Embistió con la celeridad de un granjero norstriliano, arrebató el cuchillo de la mano de Amaral, arrancando al mismo tiempo pliegues de piel blanda y pegajosa, y luego le dio un tajo de clavícula a clavícula.

Retrocedió a tiempo para eludir el borbotón de sangre.

El húmedo «traje negro» se derrumbó y Amaral murió en el suelo.

Rod cogió del brazo a la aturdida G'mell y la sacó del cuarto. El aire era fresco en el balcón, pero el olor de muerte de Amazonas Triste aún lo perseguía. Sabía que se odiaría a sí mismo durante semanas, tan sólo por el recuerdo de ese olor.
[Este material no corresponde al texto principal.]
(** The last word of a burst starts it, with all words in place. *)
Lemma write_words_burst k ws s :
  0 <= k -> ws <> [] -> Spi.burst_len_ s <= 16 -> k + Z.of_nat (length ws) = Spi.burst_len_ s ->
  write_words k ws s =
  Spi.do_burst
    (with_tx (list_inserts (4 * Z.to_nat k) (concat (be_bytes <$> ws)) (Spi.burst_tx_ s)) s).
Proof.
  revert k s. induction ws as [|w ws IH]; intros k s Hk Hne Hn Hlen; [done|].
  cbn [write_words length] in *. rewrite write_burst_word by lia. cbv zeta.
  destruct ws as [|w2 ws].
  - rewrite (proj2 (Z.leb_le _ _)) by (simpl in Hlen; lia). done.
  - rewrite (proj2 (Z.leb_gt _ _)) by (simpl in Hlen; lia).
    rewrite IH by (done || simpl in *; lia). f_equal. unfold with_tx. simpl Spi.cr_. f_equal.
    cbn [fmap list_fmap concat Spi.burst_tx_]. rewrite (list_inserts_app_l (be_bytes w)).
    f_equal. simpl. lia.
Qed.

(** * Properties *)

(** C23: PAGE PROGRAM and SECTOR ERASE, as whole transactions.  With the write
    enable latch set, programming ANDs up to 256 bytes into the array from the
    start of the addressed page on, and erasing sets the addressed 4 KB sector
    to 0xFF; every other byte is unchanged, the latch is cleared (a program
    without data keeps it), and without the latch nothing changes. *)
Theorem flash_write f a2 a1 a0 l :
  flash_wf f -> in_u8 a2 -> in_u8 a1 -> in_u8 a0 -> is_bytes l ->
  (let f' := snd (transaction f ([CMD_PAGE_PROGRAM; a2; a1; a0] ++ l)) in
   flash_wf f' /\ wel_ f' = (wel_ f && (length l =? 0)%nat) /\
   forall k, 0 <= k < CAPACITY ->
     byte (data_ f') k =
     if wel_ f && (a1 * 256 <=? k) && (k <? a1 * 256 + Z.min 256 (Z.of_nat (length l)))
     then byte (data_ f) k .& byte l (k - a1 * 256) else byte (data_ f) k) /\
  (let f' := snd (transaction f ([CMD_SECTOR_ERASE; a2; a1; a0] ++ l)) in
   flash_wf f' /\ wel_ f' = false /\
   forall k, 0 <= k < CAPACITY ->
     byte (data_ f') k =
     if wel_ f && (k / SECTOR_SIZE =? address a1 a0 / SECTOR_SIZE) then 0xFF
     else byte (data_ f) k).
Proof.
  intros Hf H2 H1 H0 Hl. split; [by apply program_transaction|by apply erase_transaction].
Qed.

(** An erase that is cut short: the address bytes sent so far count as the whole
    address, so fewer than three erase a sector that was never addressed. *)
Lemma erase_truncated f l :
  flash_wf f -> wel_ f = true -> is_bytes l -> (length l < 3)%nat ->
  let addr := foldl (fun a b => a * 256 + b) 0 l in
  let f' := snd (transaction f (CMD_SECTOR_ERASE :: l)) in
  wel_ f' = false /\
  forall k, 0 <= k < CAPACITY ->
    byte (data_ f') k = if k / SECTOR_SIZE =? addr / SECTOR_SIZE then 0xFF else byte (data_ f) k.
Proof.
  intros [Hl Hb] Hw Hbs Hlen addr f'.
  assert (0 <= addr < CAPACITY /\ exists n,
    snd (exchanges (cs_assert f) (CMD_SECTOR_ERASE :: l)) =
    mkFlash ADDR CMD_SECTOR_ERASE addr n [] true (data_ f)) as (Ha & n & E).
  { unfold addr. destruct l as [|b1 [|b2 [|]]]; [..|cbn in Hlen; lia]; cbn [foldl].
    - split; [done|]. exists 0. cbn [exchanges]. by rewrite exchange_erase_command, Hw.
    - apply Forall_cons in Hbs as [H1 _]. split; [unfold CAPACITY, in_u8 in *; lia|].
      exists 1. cbn. rewrite (shift_in 0) by (done || lia). by rewrite Hw.
    - apply Forall_cons in Hbs as [H1 [H2 _]%Forall_cons]. split; [unfold CAPACITY, in_u8 in *; lia|].
      exists 2. cbn [exchanges].
      rewrite exchange_erase_command, !exchange_address by (done || unfold in_u8 in *; lia). by rewrite Hw. }
  unfold f'. rewrite transaction_commit. rewrite E. unfold cs_deassert, commit.
  cbn [cmd_ wel_ buf_ addr_ andb]. simpl (_ =? _). cbn [andb wel_ with_buf with_state with_wel data_].
  split; [done|]. intros k Hk.
  apply (erase_sector_at (mkFlash ADDR CMD_SECTOR_ERASE addr n [] true (data_ f))); [done|lia|lia].
Qed.

(** Write protection.  Starting with the latch clear, no sequence of
    transactions without a WRITE ENABLE, whatever bytes it sends, changes a
    byte of the array or sets the latch; and even with the latch set, a
    transaction whose command is neither PAGE PROGRAM nor SECTOR ERASE changes
    nothing but the latch, which only WRITE ENABLE sets. *)
Theorem flash_write_protect f ts :
  Forall (fun l => hd 0 l <> CMD_WRITE_ENABLE) ts ->
  (wel_ f = false ->
   data_ (transactions f ts) = data_ f /\ wel_ (transactions f ts) = false) /\
  (forall tx l, tx <> CMD_PAGE_PROGRAM -> tx <> CMD_SECTOR_ERASE ->
   data_ (snd (transaction f (tx :: l))) = data_ f /\
   wel_ (snd (transaction f (tx :: l))) = ((tx =? CMD_WRITE_ENABLE) || wel_ f)).
Proof.
  intros Hts. split.
  - revert f. induction Hts as [|l ts Hl Hts IH]; intros f Hf; [done|].
    unfold transactions. cbn [foldl]. fold (transactions (snd (transaction f l)) ts).
    destruct l as [|tx l].
    + rewrite transaction_commit. cbn [exchanges snd]. unfold cs_deassert.
      rewrite commit_noop by (by left). destruct (IH (with_buf [] (with_state IDLE (cs_assert f))) Hf).
      done.
    + destruct (protected_transaction f tx l (or_introl Hf)) as (H1 & H2 & _).
      rewrite Hf, orb_false_r in H2. cbn [hd] in Hl. rewrite (proj2 (Z.eqb_neq _ _) Hl) in H2.
      destruct (IH _ H2) as [H3 H4]. by rewrite H3, H1, H4.
  - intros tx l H1 H2. destruct (protected_transaction f tx l) as (H3 & H4 & _); [by right|done].
Qed.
Fuera había ejércitos enteros de robots y policías. Se habían llevado el cuerpo de Wush'.

Reinaba el silencio cuando ambos salieron.

Luego una voz clara, civilizada e imponente habló desde la plaza:

—¿Está muerto?

Rod asintió.

—Perdóname por no acercarme más. Soy el señor Jestocost. Te conozco, G'roderick, y sé quién eres en realidad, Estas personas están bajo mis órdenes. Tú y la muchacha podéis lavaros en los cuartos de abajo. Luego llevarás a cabo cierta misión. Te veré mañana a la segunda hora.

Unos robots se acercaron. No debían de tener sentido del olfato, pues el tufo hediondo no les molestaba. La gente se apartaba para dejarlos pasar.

—G'mell, ¿estás bien? —murmuró Rod.

Ella asintió y sonrió lánguidamente. Luego se obligó a hablar.

—Eres valiente, McBan. Eres aún más valiente que un gato.

Los robots los separaron.

Instantes después, Rod se encontró entre pequeños robots médicos blancos que le quitaban la ropa con suavidad, destreza y rapidez. En el cuarto de baño ya siseaba una ducha caliente con olor a medicamento. Rod estaba harto de la humedad, harto del agua, harto de las cosas mojadas y las gentes complicadas, pero se dirigió a la ducha con gratitud y esperanza. Aún estaba con vida. Tenía amigos desconocidos.

Y G'mell. G'mell estaba a salvo.

«¿Esto es lo que llaman amor?», pensó Rod.

El limpio y picante calor de la ducha le ahuyentó los pensamientos de la mente. Dos robots lo acompañaban. Rod se sentó en un caliente y húmedo banco de madera y ellos le frotaron con cepillos, con tanta fuerza como para arrancarle la piel.

Poco a poco, el espantoso olor fue desapareciendo.